▸ **EXERCISE**
Starting with the line that contains "match s with", copy out each line through the end of the entries below, exactly as written, and nothing else.

-- GIVEN RECORDS follows --

(** * MediaWatchdog: the score generator and the classifier adapter

    A shallow embedding of [src/utils/mlDetection.ts] and
    [src/utils/analysisUtils.ts], and the properties of
    [generateAnalysisResults] and [analyzeImageWithML].

    Definitions:
    - [JsString], [JsText]: strings as sequences of UTF-16 code units.
    - [Number]: the arithmetic the two files use, as an interface.  The code
      is written once against it, so a property proved for every [Number]
      holds for IEEE-754 doubles ([DoubleNumber]) as well as for exact real
      arithmetic ([RealNumber]).
    - [Async]: exceptions, and the state a module keeps between calls.
    - [mlDetection], [analysisUtils], [Report]: the two source files.
    - [JsValue]: [safeAccess], on plain data.
    - [AnalysisMetrics], [WebcamAnalyzer], [AnalyzePage]: the logic of the
      metrics card, of the webcam capture and of the page.
    - [Ranges], [Samples], [DoubleSamples]: predicates and inputs for the
      statements below.

    Properties:
    - [AdapterFacts], [GeneratorFacts]: for every arithmetic.
    - [RealGenerator]: ranges and values, in exact real arithmetic.
    - [DoubleRuns]: sample runs in doubles.
    - [AdapterCacheFacts], [VerdictFacts], [TopScoreFacts],
      [IndependenceFacts]: more on the adapter and the generator.
    - [JsTextFacts], [ReportFacts], [RoundingFacts]: the report.
    - [SafeAccessFacts], [AnalysisMetricsFacts], [WebcamFacts],
      [WebcamIntervalFacts], [AnalyzePageFacts]: the callers. *)

From Stdlib Require Import ZArith NArith List String Ascii Bool Lia.
From Stdlib Require Import Reals Lra Machin DecimalString Permutation.
From Stdlib Require Floats.PrimFloat.
Import ListNotations.

Set Implicit Arguments.

(* ================================================================= *)
(** ** Strings *)

Module JsString.

(** A JavaScript string is a sequence of UTF-16 code units. *)
Definition jsstring := list N.

(** A string literal of the source (all of them are ASCII). *)
Fixpoint str (s : string) : jsstring :=
  match s with
  | EmptyString => []
  | String c r => N_of_ascii c :: str r
  end.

-- GIVEN RECORDS concluded --

▸ **COMPLETED EXERCISE**
  match s with
  | EmptyString => []
  | String c r => N_of_ascii c :: str r
  end.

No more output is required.